08 – There's a scene in the third film where Marty McFly narrowly escapes being lynched by Buford Tannen. What we didn't know was that during the film, Michael J. Fox got into a mishap and accidentally almost hanged himself! Luckily, he was saved, but he was knocked unconscious for a few minutes.
09 – The role of Mayor Hubert was originally planned for former President Ronald Reagan, but Reagan turned it down. The part went to Hugh Gillin instead.
10 – Michael J. Fox had to take time out of filming for several weeks due to the death of his father, as well as the birth of his son, Sam.
11 – ZZ Top played the town band in the film, and during a take, one of the cameras broke. While the camera was being fixed, Fox requested a song, which the band played. This prompted other crew members to give the band requests as well, which turned into a near two-hour concert. Amusingly, Robert Zemeckis kept a secret...the camera had been fixed within the first half hour, but he stayed silent, as people were enjoying the concert too much for him to step in and shut it down!
12 – The steam locomotive used in the film was actually a model that was released in 1896...eleven years after the film was set. To camouflage this, the train was repainted to make it look like an 1885 model.
13 – Thomas F. Wilson performed his own horse riding stunts in the movie, as well as doing the lasso trick at the beginning of the 1885 scenes.
14 – In all three films, Marty McFly is knocked out cold, and when he comes to, Lea Thompson's character is always present.
15 – Look closely at the embroidery on Marty's western outfit. Doesn't it look like the symbol for atomic energy to you?
16 – In the movie, Christopher Lloyd shares an on-screen kiss with Mary Steenburgen...the ONLY ONE HE HAS EVER HAD THROUGH HIS ENTIRE CAREER!!!

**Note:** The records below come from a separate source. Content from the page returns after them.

(** * Session-partitioned task store: model of [app/main.py] and its properties

    The development embeds the core of the task-management service
    (pydantic models, [InMemoryTaskRepository], [TaskService] and the
    endpoints that add logic of their own) as executable Rocq functions and
    proves the properties stated about it.

    Conventions of the embedding:
    - a Python [str] is a [string] whose characters are the code points
      U+0000..U+00FF; [len] is [String.length];
    - a Python [int] is a [Z];
    - [None] is the [None] of an [option]; a field that a request may leave
      out altogether is wrapped in one more [option];
    - an exception is a value of [exn]; a function that may raise returns a
      [result];
    - the clock ([datetime.utcnow().isoformat()]) and the identifier
      generator ([str(uuid.uuid4())]) are inputs of the operations that read
      them. *)

From Stdlib Require Import ZArith NArith Ascii String List Bool Lia.
From stdpp Require Import base option list gmap strings fin_maps.

Local Open Scope string_scope.
Local Open Scope Z_scope.

(** ** Strings as Python sees them *)

Module Py.

(** [str.isspace] on one character of the Latin-1 range: TAB..CR, FS..US,
    space, NEL and the no-break space. *)
Definition isspace (c : ascii) : bool :=
  let n := N_of_ascii c in
  ((9 <=? n) && (n <=? 13) || (28 <=? n) && (n <=? 32)
   || (n =? 133) || (n =? 160))%N.

(** [str.lower] on one character of the Latin-1 range: A..Z and the
    accented capitals (all of U+00C0..U+00DE but the multiplication sign)
    move up by 32. Outside this range Python's [lower] may change the
    length of a string; no proof below relies on the length it keeps here,
    only on its being a function that gives a non-empty string for a
    non-empty one. *)
Definition lower_char (c : ascii) : ascii :=
  let n := N_of_ascii c in
  if ((65 <=? n) && (n <=? 90)
      || (192 <=? n) && (n <=? 222) && negb (n =? 215))%N
  then ascii_of_N (n + 32) else c.

Fixpoint lower (s : string) : string :=
  match s with
  | EmptyString => EmptyString
  | String c s' => String (lower_char c) (lower s')
  end.

Fixpoint lstrip (s : string) : string :=
  match s with
  | EmptyString => EmptyString
  | String c s' => if isspace c then lstrip s' else s
  end.

Fixpoint rstrip (s : string) : string :=
  match s with
  | EmptyString => EmptyString
  | String c s' =>
      match rstrip s' with
      | EmptyString => if isspace c then EmptyString else String c EmptyString
      | r => String c r
      end
  end.

(** [s.strip()] *)
Definition strip (s : string) : string := rstrip (lstrip s).

(** [len(s)] *)
Definition len (s : string) : Z := Z.of_nat (String.length s).

(** Truth value of a string: the empty string is falsy. *)
Definition truthy (s : string) : bool :=
  match s with EmptyString => false | _ => true end.

(** [needle in hay] on strings: [needle] starts at some position of [hay]. *)
Fixpoint contains (hay needle : string) : bool :=
  String.prefix needle hay
  || match hay with
     | EmptyString => false
     | String _ hay' => contains hay' needle
     end.

Definition first_char (s : string) : option ascii :=
  match s with EmptyString => None | String c _ => Some c end.

Fixpoint last_char (s : string) : option ascii :=
  match s with
  | EmptyString => None
  | String c EmptyString => Some c
  | String _ s' => last_char s'
  end.

(** A string carries no surrounding whitespace when neither its first nor
    its last character is a space character. *)
Definition no_surrounding_space (s : string) : bool :=
  match first_char s, last_char s with
  | Some a, Some b => negb (isspace a) && negb (isspace b)
  | _, _ => true
  end.

End Py.

(** ** Exceptions and results *)

Inductive exn : Type :=
| HTTPException (status_code : Z) (detail : string)
| ValidationError
| AttributeError.

Inductive result (A : Type) : Type :=
| Ok (a : A)
| Raise (e : exn).
Arguments Ok {A} a.
Arguments Raise {A} e.

(** [result] is a monad; the [x ← r; k] notation sequences computations that
    may raise. *)
#[global] Instance result_ret : MRet result := fun A a => Ok a.
#[global] Instance result_bind : MBind result := fun A B k r =>
  match r with
  | Ok a => k a
  | Raise e => Raise e
  end.

(** A list comprehension whose element expression may raise: elements are
    built left to right and the first exception ends the comprehension. *)
Fixpoint comprehension {A B} (f : A -> result B) (l : list A) : result (list B) :=
  match l with
  | [] => Ok []
  | a :: l' => b ← f a; bs ← comprehension f l'; Ok (b :: bs)
  end.

(** A list comprehension with a condition that may raise. *)
Fixpoint comprehension_if {A} (p : A -> result bool) (l : list A) : result (list A) :=
  match l with
  | [] => Ok []
  | a :: l' =>
      keep ← p a; rest ← comprehension_if p l';
      Ok (if keep : bool then a :: rest else rest)
  end.

(** ** Enumerations *)

Inductive TaskStatus : Type := PENDING | IN_PROGRESS | COMPLETED | CANCELLED.

#[global] Instance TaskStatus_eq_dec : EqDecision TaskStatus.
Proof. solve_decision. Defined.

(** [TaskStatus.X.value]; a member of the enumeration is a [str] and compares
    equal to this string. *)
Definition TaskStatus_value (s : TaskStatus) : string :=
  match s with
  | PENDING => "PENDING"
  | IN_PROGRESS => "IN_PROGRESS"
  | COMPLETED => "COMPLETED"
  | CANCELLED => "CANCELLED"
  end.

(** [TaskStatus(v)]: the member whose value is [v], if any. *)
Definition TaskStatus_of_value (v : string) : option TaskStatus :=
  if String.eqb v "PENDING" then Some PENDING
  else if String.eqb v "IN_PROGRESS" then Some IN_PROGRESS
  else if String.eqb v "COMPLETED" then Some COMPLETED
  else if String.eqb v "CANCELLED" then Some CANCELLED
  else None.

(** ** Pydantic models

    A [Field] constraint belongs to the field's own schema and is checked on
    the value as received; a [field_validator] (mode "after") runs on the
    value that passed it. A [ValueError] raised by a validator surfaces as a
    [ValidationError]. *)

Module TaskBase.

(** [title_not_empty] *)
Definition title_not_empty (v : string) : result string :=
  if negb (Py.truthy v) || negb (Py.truthy (Py.strip v))
  then Raise ValidationError
  else Ok (Py.strip v).

(** [title: str = Field(..., min_length=3, max_length=200)] followed by its
    validator. *)
Definition title (v : string) : result string :=
  if (Py.len v <? 3) || (200 <? Py.len v) then Raise ValidationError
  else title_not_empty v.

(** [description: Optional[str] = Field(None, max_length=1000)] *)
Definition description (v : option string) : result (option string) :=
  match v with
  | Some d => if 1000 <? Py.len d then Raise ValidationError else Ok (Some d)
  | None => Ok None
  end.

(** [priority: int = Field(default=2, ge=1, le=4)] on a supplied value. *)
Definition priority (v : Z) : result Z :=
  if (v <? 1) || (4 <? v) then Raise ValidationError else Ok v.

End TaskBase.

Module TaskCreate.

(** A validated [TaskCreate] object. *)
Record t : Type := mk {
  title : string;
  description : option string;
  priority : Z;
  tags : option (list string);
  due_date : option string
}.

(** The members of a JSON request body, each of its declared JSON type.
    The outer [option] of [b_title], [b_priority] and [b_tags] tells whether
    the member is there at all; for [b_description] and [b_due_date] a
    missing member and [null] both give [None]. *)
Record body : Type := mk_body {
  b_title : option string;
  b_description : option string;
  b_priority : option Z;
  b_tags : option (option (list string));
  b_due_date : option string
}.

(** The constructor call of [TaskCreate] on the members of a body. *)
Definition validate (b : body) : result t :=
  ti ← match b_title b with
       | Some v => TaskBase.title v
       | None => Raise ValidationError
       end;
  de ← TaskBase.description (b_description b);
  pr ← match b_priority b with
       | Some v => TaskBase.priority v
       | None => Ok 2
       end;
  Ok {| title := ti; description := de; priority := pr;
        tags := default (Some []) (b_tags b); due_date := b_due_date b |}.

End TaskCreate.

Module TaskUpdate.

(** A validated [TaskUpdate] object together with its set of supplied
    fields: a field is [None] when the request left it out, [Some None] when
    it was set to [null] and [Some (Some v)] when it was given the value
    [v]. [model_dump(exclude_unset=True)] is the dict of the fields that are
    not [None] here. *)
Record t : Type := mk {
  title : option (option string);
  description : option (option string);
  status : option (option TaskStatus);
  priority : option (option Z);
  tags : option (option (list string));
  due_date : option (option string)
}.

17 – Seamus McFly was originally supposed to be played by Crispin Glover...but he chose not to come back to film the two sequels.
18 – In all three films, Thomas F. Wilson's character always ends up covered in manure. I wonder if he got a bonus for agreeing to that condition?
And, that concludes our look back on the Back to the Future trilogy. Hope you enjoyed the trip back through time over the last three weeks. And, remember. The future can only be controlled by what you do while you're living in the present...and as much as you might want to, you can't change the past.